◆ **WHAT YOU WILL DO**: Your answer should be every line from the records that contains "fuel".
(ENTRIES SUPPLIED begins)
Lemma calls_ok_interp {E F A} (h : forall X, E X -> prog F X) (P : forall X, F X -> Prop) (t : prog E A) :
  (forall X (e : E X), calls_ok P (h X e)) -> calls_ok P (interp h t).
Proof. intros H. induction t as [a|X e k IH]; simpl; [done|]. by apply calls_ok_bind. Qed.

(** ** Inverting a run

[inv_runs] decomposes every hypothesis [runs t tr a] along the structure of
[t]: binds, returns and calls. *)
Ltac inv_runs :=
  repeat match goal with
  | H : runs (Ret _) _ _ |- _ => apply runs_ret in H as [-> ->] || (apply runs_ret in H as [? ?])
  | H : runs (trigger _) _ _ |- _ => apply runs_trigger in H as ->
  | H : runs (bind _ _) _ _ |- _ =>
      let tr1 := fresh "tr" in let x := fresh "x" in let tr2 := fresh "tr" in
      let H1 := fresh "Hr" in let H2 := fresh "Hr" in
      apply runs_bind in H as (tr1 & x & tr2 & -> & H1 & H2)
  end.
(ENTRIES SUPPLIED ends)
(ENTRIES SUPPLIED begins)
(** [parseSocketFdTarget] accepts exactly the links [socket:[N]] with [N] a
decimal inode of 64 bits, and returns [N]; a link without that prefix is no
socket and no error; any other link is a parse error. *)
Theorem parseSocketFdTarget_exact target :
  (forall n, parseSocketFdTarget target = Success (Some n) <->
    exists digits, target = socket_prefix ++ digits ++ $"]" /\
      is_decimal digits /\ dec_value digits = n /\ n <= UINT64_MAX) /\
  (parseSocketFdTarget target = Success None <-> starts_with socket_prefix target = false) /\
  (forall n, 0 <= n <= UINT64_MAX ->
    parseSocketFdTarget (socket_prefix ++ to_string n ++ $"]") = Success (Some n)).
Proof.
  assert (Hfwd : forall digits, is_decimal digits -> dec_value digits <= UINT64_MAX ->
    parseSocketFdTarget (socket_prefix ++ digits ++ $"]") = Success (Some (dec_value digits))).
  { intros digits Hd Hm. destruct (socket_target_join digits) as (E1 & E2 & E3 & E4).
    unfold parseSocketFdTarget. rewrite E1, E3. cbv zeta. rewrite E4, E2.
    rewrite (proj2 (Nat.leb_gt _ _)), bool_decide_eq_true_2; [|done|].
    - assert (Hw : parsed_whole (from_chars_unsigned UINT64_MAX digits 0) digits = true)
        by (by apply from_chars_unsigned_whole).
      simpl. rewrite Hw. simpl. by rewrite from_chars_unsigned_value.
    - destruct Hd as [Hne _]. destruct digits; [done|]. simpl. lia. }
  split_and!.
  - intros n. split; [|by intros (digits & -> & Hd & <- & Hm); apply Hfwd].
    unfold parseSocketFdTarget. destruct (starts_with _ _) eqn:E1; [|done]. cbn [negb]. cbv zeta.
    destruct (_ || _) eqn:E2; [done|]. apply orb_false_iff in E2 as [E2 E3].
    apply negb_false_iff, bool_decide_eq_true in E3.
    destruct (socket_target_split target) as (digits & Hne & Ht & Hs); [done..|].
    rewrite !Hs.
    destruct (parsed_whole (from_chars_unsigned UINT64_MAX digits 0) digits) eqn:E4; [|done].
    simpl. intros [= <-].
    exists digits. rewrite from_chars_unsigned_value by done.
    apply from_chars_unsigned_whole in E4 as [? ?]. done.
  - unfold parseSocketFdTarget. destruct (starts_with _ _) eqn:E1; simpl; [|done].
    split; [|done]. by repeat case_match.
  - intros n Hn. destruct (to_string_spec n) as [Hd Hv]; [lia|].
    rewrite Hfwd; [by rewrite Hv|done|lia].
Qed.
(ENTRIES SUPPLIED ends)
(ENTRIES SUPPLIED begins)
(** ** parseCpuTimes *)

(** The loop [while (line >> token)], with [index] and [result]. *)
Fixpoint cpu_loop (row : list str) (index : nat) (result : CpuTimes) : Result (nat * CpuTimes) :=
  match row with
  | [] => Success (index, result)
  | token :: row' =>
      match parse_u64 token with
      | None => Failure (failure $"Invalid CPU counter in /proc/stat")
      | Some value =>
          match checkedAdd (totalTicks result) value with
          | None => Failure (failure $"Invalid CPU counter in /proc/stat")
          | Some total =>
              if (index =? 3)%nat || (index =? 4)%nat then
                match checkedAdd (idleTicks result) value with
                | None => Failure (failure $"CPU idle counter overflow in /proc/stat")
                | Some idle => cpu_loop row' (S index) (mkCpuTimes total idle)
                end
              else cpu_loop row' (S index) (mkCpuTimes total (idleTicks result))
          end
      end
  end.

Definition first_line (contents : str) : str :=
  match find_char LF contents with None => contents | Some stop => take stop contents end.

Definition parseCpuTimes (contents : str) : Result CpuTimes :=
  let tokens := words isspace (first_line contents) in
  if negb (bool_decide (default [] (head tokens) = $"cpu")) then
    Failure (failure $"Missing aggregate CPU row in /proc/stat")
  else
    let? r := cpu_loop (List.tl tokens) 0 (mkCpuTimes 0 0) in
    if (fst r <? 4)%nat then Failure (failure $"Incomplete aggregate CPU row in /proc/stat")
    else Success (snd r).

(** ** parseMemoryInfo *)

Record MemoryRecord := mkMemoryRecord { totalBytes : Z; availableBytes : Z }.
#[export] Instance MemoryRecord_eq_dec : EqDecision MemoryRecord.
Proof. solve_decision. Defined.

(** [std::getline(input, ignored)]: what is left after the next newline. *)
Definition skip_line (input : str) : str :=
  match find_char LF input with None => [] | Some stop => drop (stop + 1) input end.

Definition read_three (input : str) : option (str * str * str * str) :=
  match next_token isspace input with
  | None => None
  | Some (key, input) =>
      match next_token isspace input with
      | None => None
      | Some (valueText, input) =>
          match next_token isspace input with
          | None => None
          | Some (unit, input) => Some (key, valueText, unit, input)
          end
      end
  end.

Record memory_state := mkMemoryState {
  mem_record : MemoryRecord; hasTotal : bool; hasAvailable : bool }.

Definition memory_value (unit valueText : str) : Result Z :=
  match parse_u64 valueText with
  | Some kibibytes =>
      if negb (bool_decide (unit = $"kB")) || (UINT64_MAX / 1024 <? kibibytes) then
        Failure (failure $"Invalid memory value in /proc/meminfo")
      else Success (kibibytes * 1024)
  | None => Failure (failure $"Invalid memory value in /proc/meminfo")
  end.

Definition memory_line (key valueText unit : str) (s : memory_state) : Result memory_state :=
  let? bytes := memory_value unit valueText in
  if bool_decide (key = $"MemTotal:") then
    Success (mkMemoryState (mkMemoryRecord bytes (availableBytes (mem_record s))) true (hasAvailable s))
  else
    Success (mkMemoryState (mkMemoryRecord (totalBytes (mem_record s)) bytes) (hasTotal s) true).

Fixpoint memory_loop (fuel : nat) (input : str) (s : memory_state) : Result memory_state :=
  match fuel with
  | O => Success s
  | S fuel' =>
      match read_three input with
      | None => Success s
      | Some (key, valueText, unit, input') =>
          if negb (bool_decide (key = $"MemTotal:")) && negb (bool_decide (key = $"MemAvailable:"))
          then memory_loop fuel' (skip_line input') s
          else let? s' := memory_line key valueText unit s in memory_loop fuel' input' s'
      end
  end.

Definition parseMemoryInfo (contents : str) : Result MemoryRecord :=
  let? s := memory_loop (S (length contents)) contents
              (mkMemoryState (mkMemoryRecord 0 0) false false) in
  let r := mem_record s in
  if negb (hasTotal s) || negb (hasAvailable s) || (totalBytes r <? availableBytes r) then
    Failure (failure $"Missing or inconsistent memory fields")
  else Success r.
(ENTRIES SUPPLIED ends)
◆ **ANSWER SPACE**:
Fixpoint memory_loop (fuel : nat) (input : str) (s : memory_state) : Result memory_state :=
  match fuel with
  | S fuel' =>
          then memory_loop fuel' (skip_line input') s
          else let? s' := memory_line key valueText unit s in memory_loop fuel' input' s'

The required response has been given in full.